▸ **Work task**
The answer must be a single number: the count of lines in these records that hold "Hchosen".

Saved entries

================================

(** The readable files of the tree with their paths. *)
Fixpoint filesOf (path : string) (n : node) : list (string * list byte) :=
  match n with
  | File (inl data) => [(path, data)]
  | File (inr _) => []
  | Dir entries _ =>
      (fix each (l : list (string * node)) : list (string * list byte) :=
         match l with
         | [] => []
         | e :: l' => filesOf (filepath.Join [path; fst e]) (snd e) ++ each l'
         end) entries
  end.

(** Directory entries, and entries of a tree, in the bytewise
    lexicographic order of their names. *)
Definition entryLe (a b : DirEntry) : Prop := String.leb (Name a) (Name b) = true.

Definition nameLe (a b : string * node) : Prop :=
  String.leb (fst a) (fst b) = true.

(** The entries of every directory of the tree are in the order of
    their names. *)
Fixpoint sortedTree (n : node) : Prop :=
  match n with
  | File _ => True
  | Dir entries _ =>
      Sorted nameLe entries
      /\ (fix all (l : list (string * node)) : Prop :=
            match l with
            | [] => True
            | e :: l' => sortedTree (snd e) /\ all l'
            end) entries
  end.

(** What [calculateChecksums] returns when the walk ends in [r]. *)
Definition walked (r : slice FileChecksum * option error)
  : slice FileChecksum * option error :=
  match r with
  | (_, Some err) => (Nil, Some (WrapError "error walking the directory: " err))
  | (checksums, None) => (checksums, None)
  end.

(** An empty directory, for the examples. *)
Definition emptyTree : node := Dir [] None.

(** The errors a walk of this program ends with: that of relating a
    path to the root, that of listing a directory (in the open, in the
    reading of the entries, or in the examination of one), and that of
    reading a file (in the open or in a read) wrapped with the path of
    the file. *)
Inductive walkError : error -> Prop :=
| walkError_Rel s : walkError (ErrorString s)
| walkError_read path f : walkError (ListFault_error path f)
| walkError_checksum path f :
    walkError (WrapError ("failed to calculate checksum for " ++ path ++ ": ")
                         (ReadFault_error path f)).

(** A checksum as the manifest holds them: forty lowercase hexadecimal
    digits. *)
Definition isChecksum (s : string) : Prop :=
  String.length s = 40 /\ hex.all_lower_hex s = true.

(** The patterns [main] passes on: the pieces of the [--ignore] value
    between its commas, and none for the empty value. *)
Definition ignorePatternsOf (args : Flags) : list string :=
  let ignorePaths := flag_String (flag_ignore args) "" in
  if negb (ignorePaths =? "") then strings.Split ignorePaths ","%char else [].

(** A tree of directories only. *)
Definition dirsOnlyTree : node :=
  Dir [("a", Dir [] None); ("b", Dir [("c", Dir [] None)] None)] None.

(** Showing that a concrete system shows a concrete tree. *)
Ltac show_mounted :=
  split; [eexists; split; reflexivity | vm_compute; repeat split].

(* ================================================================== *)
(** ** Reading the artifact back *)

(** The encoding of U+FFFD. *)
Definition replacement : string :=
  String (ascii_of_N 239) (String (ascii_of_N 191) (String (ascii_of_N 189) "")).

(** A string as it comes back from the artifact: every byte that is not
    part of a well-formed UTF-8 encoding is replaced by U+FFFD, as
    [appendString] writes it. *)
Fixpoint coerceUTF8 (src : string) : string :=
  match src with
  | EmptyString => ""
  | String b rest =>
      if (json.code b <? 128)%N then String b (coerceUTF8 rest)
      else
        match json.runeSize b rest, rest with
        | 2%nat, String c1 rest1 => String b (String c1 (coerceUTF8 rest1))
        | 3%nat, String c1 (String c2 rest2) =>
            String b (String c1 (String c2 (coerceUTF8 rest2)))
        | 4%nat, String c1 (String c2 (String c3 rest3)) =>
            String b (String c1 (String c2 (String c3 (coerceUTF8 rest3))))
        | _, _ => replacement ++ coerceUTF8 rest
        end
  end.

Fixpoint coerceValue (v : json.Value) : json.Value :=
  match v with
  | json.Null => json.Null
  | json.Str s => json.Str (coerceUTF8 s)
  | json.Array elems => json.Array (map coerceValue elems)
  | json.Object members =>
      json.Object (map (fun m => (coerceUTF8 (fst m), coerceValue (snd m))) members)
  end.

(** Token lists with a comma between them. *)
Fixpoint joinTokens (ls : list (list json.token)) : list json.token :=
  match ls with
  | [] => []
  | [x] => x
  | x :: xs => x ++ json.TComma :: joinTokens xs
  end.

(** The tokens of a document. *)
Fixpoint tokens (v : json.Value) : list json.token :=
  match v with
  | json.Null => [json.TNull]
  | json.Str s => [json.TString s]
  | json.Array elems =>
      json.TLBracket :: joinTokens (map tokens elems) ++ [json.TRBracket]
  | json.Object members =>
      json.TLBrace
        :: joinTokens
             (map (fun m => json.TString (fst m) :: json.TColon :: tokens (snd m))
                  members)
        ++ [json.TRBrace]
  end.

Definition punctuation (c : ascii) : option json.token :=
  (if json.code c =? 91 then Some json.TLBracket
   else if json.code c =? 93 then Some json.TRBracket
   else if json.code c =? 123 then Some json.TLBrace
   else if json.code c =? 125 then Some json.TRBrace
   else if json.code c =? 44 then Some json.TComma
   else if json.code c =? 58 then Some json.TColon
   else None)%N.
Lemma remove_url_duplicates_empty (l : list RawItem) :
  remove_url_duplicates ∅ l = first_occurrences l.
Proof.
  rewrite remove_url_duplicates_first_occurrences.
  induction (first_occurrences l) as [|b k IH]; [done|].
  rewrite filter_cons_True by set_solver. by rewrite IH.
Qed.

Lemma first_occurrences_sublist (l : list RawItem) :
  first_occurrences l `sublist_of` l.
Proof.
  induction l as [|a rest IH]; simpl; [done|].
  apply sublist_skip. etrans; [apply sublist_filter|exact IH].
Qed.

Lemma first_occurrences_NoDup (l : list RawItem) :
  NoDup (source_url <$> first_occurrences l).
Proof.
  induction l as [|a rest IH]; simpl; [constructor|].
  constructor.
  - intros (b & Hu & Hb)%list_elem_of_fmap.
    apply list_elem_of_filter in Hb as [Hne _]. by apply Hne.
  - eapply sublist_NoDup; [exact IH|].
    apply sublist_fmap_url, sublist_filter.
Qed.




(** ** [updateFeatured] *)

Global Instance desc_nulls_first_total : Total desc_nulls_first.
Proof. intros [x|] [y|]; simpl; try tauto. lia. Qed.

Global Instance desc_nulls_first_trans : Transitive desc_nulls_first.
Proof. intros [x|] [y|] [z|]; simpl; try tauto. lia. Qed.

Global Instance featured_order_total : Total featured_order.
Proof.
  intros a b. unfold featured_order.
  destruct (Z.lt_trichotomy (row_bloom_score a) (row_bloom_score b))
    as [H|[H|H]]; [by right; left|..|by left; left].
  destruct (total desc_nulls_first (row_published_at a) (row_published_at b));
    [left|right]; right; split; done.
Qed.

Global Instance featured_order_trans : Transitive featured_order.
Proof.
  intros a b c. unfold featured_order.
  intros [H1|[H1 H1']] [H2|[H2 H2']]; try (left; lia).
  right. split; [lia|]. by etrans.
Qed.

Lemma clear_is_set_false (r : Row) :
  (if row_is_featured r then set_featured false r else r) = set_featured false r.
Proof. by destruct r as [? ? ? ? ? ? ? ? ? ? ? ? ? ? ? ? ? ? ? ? [] ? ?]. Qed.

(** The three requests of [updateFeatured] in a world that serves every
    request: the flag is cleared everywhere, the three first eligible
    records in the order of the query are selected among the cleared
    rows, and the rows whose id was selected are flagged. *)
Lemma updateFeatured_served (w : World) :
  serves 3 w →
  let t1 := set_featured false <$> articles w in
  let ids := row_id <$> take 3 (merge_sort featured_order
                                  (featured_candidates (now w) t1)) in
  ∃ w',
    updateFeatured w = (Ok (), w') ∧
    articles w'
      = (λ r, set_featured (bool_decide (row_id r ∈ ids)) r) <$> articles w ∧
    ingestion_log w' = ingestion_log w ∧ prompts w' = prompts w ∧
    faults w' = faults w ∧ now w' = now w ∧ oracle w' = oracle w ∧
    sources w' = sources w ∧ categories w' = categories w ∧
    console_error w' = console_error w.
Proof.
  intros Hw t1 ids.
  assert (faults w (length (requests w)) = NoFault) as H0.
  { rewrite <- (Nat.add_0_r (length (requests w))). apply Hw. lia. }
  assert (faults w (length (requests w) + 1) = NoFault) as H1.
  { apply Hw. lia. }
  assert (faults w (length (requests w) + 1 + 1) = NoFault) as H2.
  { rewrite <- Nat.add_assoc. apply Hw. simpl. lia. }
  assert ((λ r : Row, if row_is_featured r then set_featured false r else r)
            <$> articles w = t1) as Hclear.
  { apply list_fmap_ext. intros _ r _. apply clear_is_set_false. }
  assert ((λ r, set_featured (bool_decide (row_id r ∈ ids)) r) <$> articles w
          = (λ r, if bool_decide (row_id r ∈ ids)
                  then set_featured true r else r) <$> t1) as Hmark.
  { unfold t1. rewrite <- list_fmap_compose. apply list_fmap_ext.
    intros _ r _. simpl. by destruct (bool_decide _). }
  unfold updateFeatured.
  erewrite bind_Ok; last first.
  { unfold clear_featured. rewrite request_NoFault by exact H0.
    simpl. rewrite Hclear. reflexivity. }
  erewrite bind_Ok; [|reflexivity].
  erewrite bind_Ok; last first.
  { unfold select_top_published. rewrite request_NoFault; last first.
    { cbn [requests faults with_requests with_articles].
      rewrite length_app. exact H1. }
    simpl. reflexivity. }
  fold (featured_candidates (now w) t1). fold ids. cbv beta iota.
  case_bool_decide as Hlen.
  - erewrite bind_Ok; last first.
    { unfold mark_featured. rewrite request_NoFault; last first.
      { cbn [requests faults with_requests with_articles].
        rewrite !length_app. exact H2. }
      simpl. reflexivity. }
    eexists. split; [reflexivity|]. simpl. by rewrite Hmark.
  - eexists. split; [reflexivity|]. simpl.
    destruct ids; [|simpl in Hlen; lia].
    rewrite Hmark. split; [|done].
    symmetry. etrans; [|apply list_fmap_id]. apply list_fmap_ext.
    intros _ r _. rewrite bool_decide_eq_false_2; [done|].
    by intros ?%elem_of_nil.
Qed.

Lemma healthy_serves (k : nat) (w : World) : healthy w → serves k w.
Proof. intros Hw i _. apply Hw. Qed.

Lemma updateFeatured_healthy (w : World) :
  healthy w →
  let t1 := set_featured false <$> articles w in
  let ids := row_id <$> take 3 (merge_sort featured_order
                                  (featured_candidates (now w) t1)) in
  ∃ w',
    updateFeatured w = (Ok (), w') ∧
    articles w'
      = (λ r, set_featured (bool_decide (row_id r ∈ ids)) r) <$> articles w ∧
    ingestion_log w' = ingestion_log w ∧ prompts w' = prompts w ∧
    faults w' = faults w ∧ now w' = now w ∧ oracle w' = oracle w ∧
    sources w' = sources w ∧ categories w' = categories w ∧
    console_error w' = console_error w.
Proof. intros Hw. by apply updateFeatured_served, healthy_serves. Qed.

Lemma sublist_fmap_gen {A B} (f : A → B) (l1 l2 : list A) :
  l1 `sublist_of` l2 → f <$> l1 `sublist_of` f <$> l2.
Proof. induction 1; simpl; by constructor. Qed.

Lemma filter_fmap_comm {A B} (f : A → B) (P : B → Prop)
    `{!∀ y, Decision (P y)} (l : list A) :
  filter P (f <$> l) = f <$> filter (λ x, P (f x)) l.
Proof.
  induction l as [|x l IH]; [done|]. rewrite fmap_cons.
  destruct (decide (P (f x))).
  - rewrite !filter_cons_True by done. rewrite fmap_cons. by rewrite IH.
  - rewrite !filter_cons_False by done. exact IH.
Qed.

Lemma NoDup_fmap_eq {A B} (f : A → B) (l : list A) (x y : A) :
  NoDup (f <$> l) → x ∈ l → y ∈ l → f x = f y → x = y.
Proof.
  induction l as [|a l IH]; [by intros _ ?%elem_of_nil|].
  simpl. intros [Hnotin Hnd]%NoDup_cons.
  intros [->|Hx]%elem_of_cons [->|Hy]%elem_of_cons Hf; [done|..].
  - destruct Hnotin. rewrite Hf. by apply list_elem_of_fmap_2.
  - destruct Hnotin. rewrite <- Hf. by apply list_elem_of_fmap_2.
  - by apply IH.
Qed.

(** In a table with a key, the rows whose key is in a duplicate-free list
    of present keys are as many as the list is long. *)
Lemma filter_keys_length {A} (f : A → nat) (l : list A) (ks : list nat) :
  NoDup (f <$> l) → NoDup ks → (∀ k, k ∈ ks → k ∈ f <$> l) →
  length (filter (λ r, f r ∈ ks) l) = length ks.
Proof.
  intros Hl Hks Hin.
  rewrite <- (length_fmap f). apply Permutation_length.
  apply NoDup_Permutation; [|done|].
  - eapply sublist_NoDup; [exact Hl|]. apply sublist_fmap_gen, sublist_filter.
  - intros k. rewrite list_elem_of_fmap. split.
    + intros (r & -> & Hr). by apply list_elem_of_filter in Hr as [? _].
    + intros Hk. pose proof (Hin k Hk) as Hk'.
      apply list_elem_of_fmap in Hk' as (r & -> & Hr).
      exists r. split; [done|]. by apply list_elem_of_filter.
Qed.

(** The first three of a sorted permutation: every one of them is before
    every other element in the order. *)
Lemma top_three_of_sorted (E : list Row) :
  let sorted := merge_sort featured_order E in
  sorted ≡ₚ E ∧
  length (take 3 sorted) = Nat.min 3 (length E) ∧
  (∀ a b, a ∈ take 3 sorted → b ∈ drop 3 sorted → featured_order a b).
Proof.
  intros sorted.
  assert (sorted ≡ₚ E) as Hperm by apply merge_sort_Permutation.
  split; [done|]. split.
  - by rewrite length_take, Hperm.
  - pose proof (StronglySorted_merge_sort featured_order E) as Hss.
    fold sorted in Hss. rewrite <- (take_drop 3 sorted) in Hss.
    apply StronglySorted_app in Hss as (H & _ & _). exact H.
Qed.

(** C8 (as amended).  When the store serves the three requests of the
    call and the table has a primary key, [updateFeatured] changes nothing
    but the featured flag, and afterwards the featured records are
    published records whose publication time is no earlier than 24 hours
    before the call (the query sets no upper bound), they are three or,
    when fewer are eligible, all of those, and each of them comes at or
    before every eligible record that is not featured in the order (bloom
    score descending, published timestamp descending).  So no record
    stays featured outside that set. *)
Theorem updateFeatured_top_three (w : World) :
  serves 3 w → NoDup (row_id <$> articles w) →
  ∃ w',
    updateFeatured w = (Ok (), w') ∧
    let eligible r := is_published r && published_since (now w - hours 24) r in
    let featured' := filter (λ r, row_is_featured r = true) (articles w') in
    (∃ ids : list nat,
       articles w'
       = (λ r, set_featured (bool_decide (row_id r ∈ ids)) r)
           <$> articles w) ∧
    Forall (λ r, eligible r = true) featured' ∧
    length featured'
      = Nat.min 3 (length (featured_candidates (now w) (articles w))) ∧
    (∀ a b, a ∈ featured' → b ∈ articles w' → eligible b = true →
            row_is_featured b = false → featured_order a b).
Proof.
  intros Hw Hkey.
  destruct (updateFeatured_served w Hw) as (w' & Hrun & Htab & _).
  exists w'. split; [exact Hrun|]. simpl.
  set (T := articles w) in *.
  set (t1 := set_featured false <$> T) in *.
  set (E1 := featured_candidates (now w) t1) in *.
  set (sorted := merge_sort featured_order E1) in *.
  set (ids := row_id <$> take 3 sorted) in *.
  set (g := λ r, set_featured (bool_decide (row_id r ∈ ids)) r) in *.
  destruct (top_three_of_sorted E1) as (Hperm & Hlen & Hord).
  fold sorted in Hperm, Hlen, Hord.
  assert (E1 = set_featured false <$> featured_candidates (now w) T) as HE1.
  { unfold E1, featured_candidates, t1. by rewrite filter_fmap_comm. }
  assert (row_id <$> t1 = row_id <$> T) as Hids1.
  { unfold t1. by rewrite <- list_fmap_compose. }
  assert (∀ a0, a0 ∈ take 3 sorted →
            ∃ r, r ∈ T ∧ a0 = set_featured false r ∧
                 is_published r && published_since (now w - hours 24) r = true)
    as Htop.
  { intros a0 Ha0. eapply elem_of_sublist in Ha0; [|apply sublist_take].
    rewrite Hperm, HE1 in Ha0.
    apply list_elem_of_fmap in Ha0 as (r & -> & Hr).
    apply list_elem_of_filter in Hr as [Hel Hr].
    exists r. split; [done|]. split; [done|]. by apply Is_true_true. }
  assert (NoDup ids) as Hnd.
  { unfold ids. eapply sublist_NoDup; [|apply sublist_fmap_gen, sublist_take].
    rewrite Hperm. eapply sublist_NoDup;
      [|apply sublist_fmap_gen, sublist_filter]. by rewrite Hids1. }
  assert (∀ k, k ∈ ids → k ∈ row_id <$> T) as Hin.
  { intros k (a0 & -> & Ha0)%list_elem_of_fmap.
    destruct (Htop a0 Ha0) as (r & Hr & -> & _).
    by apply (list_elem_of_fmap_2 row_id) in Hr. }
  assert (filter (λ r, row_is_featured r = true) (articles w')
          = g <$> filter (λ r, row_id r ∈ ids) T) as Hfeat.
  { rewrite Htab, filter_fmap_comm. f_equal. apply list_filter_iff.
    intros r. simpl. by rewrite bool_decide_eq_true. }
  assert (∀ r, r ∈ T → row_id r ∈ ids →
            set_featured false r ∈ take 3 sorted ∧
            is_published r && published_since (now w - hours 24) r = true)
    as Hchosen.
  { intros r Hr (a0 & Hid & Ha0)%list_elem_of_fmap.
    destruct (Htop a0 Ha0) as (r0 & Hr0 & -> & Hel).
    assert (r = r0) as <- by by eapply (NoDup_fmap_eq row_id T).
    done. }
  split; [by exists ids|]. rewrite Hfeat. repeat split.
  - apply Forall_fmap, Forall_forall. intros r Hr.
    apply list_elem_of_filter in Hr as [Hid Hr].
    by destruct (Hchosen r Hr Hid) as [_ ?].
  - rewrite length_fmap, filter_keys_length by done.
    unfold ids. by rewrite length_fmap, Hlen, HE1, length_fmap.
  - intros a b (ra & -> & Hra)%list_elem_of_fmap Hb Hel Hnf.
    apply list_elem_of_filter in Hra as [Hida Hra].
    destruct (Hchosen ra Hra Hida) as [Hatop _].
    rewrite Htab in Hb. apply list_elem_of_fmap in Hb as (rb & -> & Hrb).
    simpl in Hnf, Hel.
    assert (set_featured false rb ∈ drop 3 sorted) as Hbrest.
    { assert (set_featured false rb ∈ sorted) as Hbs.
      { rewrite Hperm, HE1. apply list_elem_of_fmap_2.
        apply list_elem_of_filter. split; [by apply Is_true_true|done]. }
      rewrite <- (take_drop 3 sorted) in Hbs.
      apply elem_of_app in Hbs as [Hbt|?]; [|done].
      apply bool_decide_eq_false in Hnf. destruct Hnf.
      apply list_elem_of_fmap. by exists (set_featured false rb). }
    exact (Hord _ _ Hatop Hbrest).
Qed.

(** The property above at an instance of the example run. *)
Lemma updateFeatured_top_three_witness :
  serves 3 Scenario.world ∧
  NoDup (row_id <$> articles Scenario.world) ∧
  ∃ w', updateFeatured Scenario.world = (Ok (), w') ∧
        length (filter (λ r, row_is_featured r = true) (articles w')) = 1.
Proof.
  assert (serves 3 Scenario.world) as Hw by (intros k _; reflexivity).
  assert (NoDup (row_id <$> articles Scenario.world)) as Hkey.
  { refine (bool_decide_unpack _ _). vm_compute. exact I. }
  split; [exact Hw|]. split; [exact Hkey|].
  destruct (updateFeatured_top_three Scenario.world Hw Hkey)
    as (w' & Hrun & _ & _ & Hlen & _).
  exists w'. split; [exact Hrun|]. rewrite Hlen. vm_compute. reflexivity.
Defined.

(** C8, counterexample.  The clearing update is answered with an error
    object, which [updateFeatured] does not look at; the two other
    requests are served.  The call completes, and the record 1, published
    100 hours before and featured from an earlier run, is still featured
    beside the record 2, the only eligible one. *)
Lemma updateFeatured_keeps_stale_flag :
  let w := Outage.world_first_fails in
  let r := updateFeatured w in
  faults w 0 = ErrorResponse Outage.timeout ∧
  (∀ k, 0 < k → faults w k = NoFault) ∧
  NoDup (row_id <$> articles w) ∧
  r.1 = Ok () ∧
  row_id <$> featured_candidates (now w) (articles w) = [2] ∧
  row_id <$> filter (λ x, row_is_featured x = true) (articles r.2) = [1; 2] ∧
  (row_published_at <$> articles w
   = [Some (now w - hours 100)%Z; Some (now w - hours 3)%Z]) ∧
  ¬ length (filter (λ x, row_is_featured x = true) (articles r.2)) ≤ 1.
Proof.
  intros w r. split; [reflexivity|]. split.
  { intros [|k] Hk; [lia|reflexivity]. }
  split; [refine (bool_decide_unpack _ _); vm_compute; exact I|].
  split; [vm_compute; reflexivity|]. split; [vm_compute; reflexivity|].
  split; [vm_compute; reflexivity|]. split; [vm_compute; reflexivity|].
  vm_compute. lia.
Qed.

================================

▸ **Response to this exercise**
3